FDA Adverse Event Injury Summary report: N

OXFORD KNEE RESECTION PROCEDURE 3 PACK

MDR report key: 1638808 · Received March 18, 2010

Report

Report Number
2950261-2010-00001
Event Type
Injury
Date Received
March 18, 2010
Date of Event
December 14, 2009
Report Date
March 9, 2010
Manufacturer
SYNVASIVE TECHNOLOGY, INC.
Product Code
GFA
Adverse Event
Yes
Report Source
Manufacturer report
Reporter Location
PA, US
Reporter Occupation
PHYSICIAN

Narratives

Additional Manufacturer Narrative · 1

SALES ORDER INFORMATION SHOW SYSTEM 6 BLADE WAS ORDERED BY THE HOSPITAL AND SHIPPED CORRECTLY. THE WRONG BLADE WAS LOADED INTO THE SYSTEM 5 SAW. SYSTEM 6 SAW BLADES ARE NOT INTENDED TO BE USED ON STRYKER SYSTEM 5 SAWS. ON (B) (6) 2010, EMAIL RECEIVED FROM PHYSICIAN INDICATING THAT THE MCL HEALED UNEVENTFULLY AND PATIENT IS EXPERIENCING SOME STIFFNESS IN THE KNEE.

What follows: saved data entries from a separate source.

(** The entry the first loop leaves for an id of the catalog. *)
Definition settled (o : option raw_entry) : raw_entry :=
  match o with
  | Some e => normalize e
  | None => zero_raw
  end.

(** [Object.keys(views)] *)
Definition keys (views : gmap string raw_entry) : list string :=
  (map_to_list views).*1.

(** The line the script prints. *)
Record summary := Summary {
  scanned : nat;
  added : nat;
  removed : nat
}.

(** The script from "let added = 0" on: the object written to
    [views.json], and the summary. *)
Definition reconcile (ids : list string) (views : gmap string raw_entry)
    : gmap string raw_entry * summary :=
  let st1 := fold_left add_missing ids (views, O) in
  let st2 := fold_left (remove_extra ids) (keys st1.1) (st1.1, O) in
  (st2.1, Summary (length ids) st1.2 st2.2).

(** The whole script: [None] for [index.html] makes it exit with status 1;
    a [views.json] that is missing or cannot be parsed counts as [{}]. *)
Definition reconcile_script (index_html : option string)
    (views_json : option (gmap string raw_entry))
    : option (gmap string raw_entry * summary) :=
  match index_html with
  | None => None
  | Some html => Some (reconcile (scan_ids 0 html) (default ∅ views_json))
  end.

(** The end of [main] in [fix-images.js]:
    [for (const id of seenFinalIds) if (viewsData[id]) newViews[id] = viewsData[id]] *)
Definition prune_views (seenFinalIds : gset string)
    (viewsData : gmap string raw_entry) : gmap string raw_entry :=
  set_fold (λ id newViews,
              match viewsData !! id with
              | Some e => <[id := e]> newViews
              | None => newViews
              end) ∅ seenFinalIds.

Definition newline : string := String (Ascii.ascii_of_N 10) EmptyString.

(** What a run of [fix-images.js] leaves behind. *)
Inductive outcome :=
| Exited (status : Z)
| NothingFound
| Written (newHtml : string) (newViews : option (gmap string raw_entry))
          (report : Dedup.state2).

(** [main] of [fix-images.js]; [views_json] is [None] when the file does
    not exist. *)
Definition main (runtime : string → Z → Prober.attempt)
    (url_href : string → option string) (index_html : option string)
    (views_json : option (gmap string raw_entry)) : option outcome :=
  match Extractor.read_catalog index_html with
  | None => None
  | Some (Extractor.Exit status) => Some (Exited status)
  | Some (Extractor.Blocks g blocks) =>
      match blocks with
      | [] => Some NothingFound
      | _ =>
          let html := default EmptyString index_html in
          let d := Dedup.dedup runtime url_href blocks in
          let newGalleryContent :=
            newline +:+ String.concat newline (Dedup.kept d) +:+ newline in
          let matched :=
            (String.length (Extractor.galleryOpen g)
             + String.length (Extractor.galleryContent g)
             + String.length (Extractor.galleryClose g))%nat in
          let newHtml :=
            slice html 0 (Extractor.index g) +:+ Extractor.galleryOpen g
            +:+ newGalleryContent +:+ Extractor.galleryClose g
            +:+ drop (Extractor.index g + matched) html in
          Some (Written newHtml
                        (prune_views (Dedup.seenFinalIds d) <$> views_json) d)
      end
  end.

(** The scenario of the specification: entries [a], [b], [c] and a
    catalog with [a] and [b]. *)
Definition abc : gmap string raw_entry :=
  <["a" := Raw (Some 3) (Some 1) (Some ["alice"])]>
    (<["b" := Raw (Some 5) (Some 0) (Some [])]>
       (<["c" := Raw (Some 7) (Some 2) (Some ["alice"; "bob"])]> ∅)).

End Reconciler.

(* ===================================================================== *)
(** * Part II: properties *)
(* ===================================================================== *)

(** ** Facts about the JavaScript helpers *)

Section JSFacts.
Import JS.

Lemma or0_id (n : Z) : or0 n = n.
Proof. unfold or0. by case_decide. Qed.

Lemma elem_of_array_from_set_acc (l acc : list string) (x : string) :
  x ∈ fold_left (λ acc x, if decide (x ∈ acc) then acc else acc ++ [x]) l acc
  ↔ x ∈ acc ∨ x ∈ l.
Proof.
  revert acc. induction l as [|y l IH]; intros acc; simpl.
  - set_solver.
  - rewrite IH. case_decide; set_solver.
Qed.

Lemma elem_of_array_from_set (l : list string) (x : string) :
  x ∈ array_from_set l ↔ x ∈ l.
Proof. unfold array_from_set. rewrite elem_of_array_from_set_acc. set_solver. Qed.

Lemma filter_eq_absent (x : string) (l : list string) :
  x ∉ l → filter (λ y, y = x) l = [].
Proof.
  induction l as [|y l IH]; [done|]. intros Hx.
  rewrite filter_cons, decide_False by set_solver. apply IH. set_solver.
Qed.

Description of Event or Problem · 1

DURING AN OXFORD PARTIAL KNEE REPLACEMENT SURGERY, A PHYSICIAN REPORTED A STRYKER SYSTEM 6 BLADE WAS USED IN A STRYKER SYSTEM 5 HANDPIECE. IT WAS REPORTED, THE BLADE WOBBLED DURING USE AND CUT AN MCL AS A RESULT. THE DOCTOR PERFORMING THE PARTIAL KNEE REPLACEMENT REPAIRED THE MCL DURING SURGERY. ON (B) (6) 2010, THE DOCTOR REPORTED THE PATIENT IS DOING WELL.

Devices

Seq Brand Generic Product Code Manufacturer Model Lot UDI-DI
1 OXFORD KNEE RESECTION PROCEDURE 3 PACK GFA SYNVASIVE TECHNOLOGY, INC. 11-3716 94120

Patients

Seq Age Sex Outcome Treatment
1 Required Intervention